What you should do:
Copy out exactly the lines from the line containing "- by apply Forall_replicate." to the end of the listing.

_ _ _

(** ** Property *)

(** C39: the class computes SHA-1.  Whatever its block holds at first, and in whatever portions
    the message is handed to it, the digest is the one FIPS 180-4 defines for the whole
    message, up to half a gigabyte (the code keeps 32 bits of the length). *)
Theorem sha1_equivalent (memory : list Z) (portions : list (list Z)) :
  bytes memory → length memory = 64%nat → Forall bytes portions →
  8 * Z.of_nat (length (concat portions)) < 2 ^ 32 →
  getDigestBytes (foldl processBytes (reset memory) portions) = sha1 (concat portions).
Proof. apply digest_sha1. Qed.
Lemma sha1_equivalent_witness :
  getDigestBytes (foldl processBytes (reset (replicate 64 7)) [text_bytes "a"; []; text_bytes "bc"])
  = sha1 (text_bytes "abc").
Proof.
  assert (∀ s, bytes (text_bytes s)) as Hs.
  { intros s. apply Forall_fmap, Forall_forall. intros c _. apply code_range. }
  apply (sha1_equivalent (replicate 64 7) [text_bytes "a"; []; text_bytes "bc"]).
  - by apply Forall_replicate.
  - reflexivity.
  - apply Forall_cons_2; [apply Hs|]. apply Forall_cons_2; [constructor|].
    apply Forall_cons_2; [apply Hs|constructor].
  - reflexivity.
Defined.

_ _ _

Reply:
  - by apply Forall_replicate.
  - reflexivity.
  - apply Forall_cons_2; [apply Hs|]. apply Forall_cons_2; [constructor|].
    apply Forall_cons_2; [apply Hs|constructor].
  - reflexivity.
Defined.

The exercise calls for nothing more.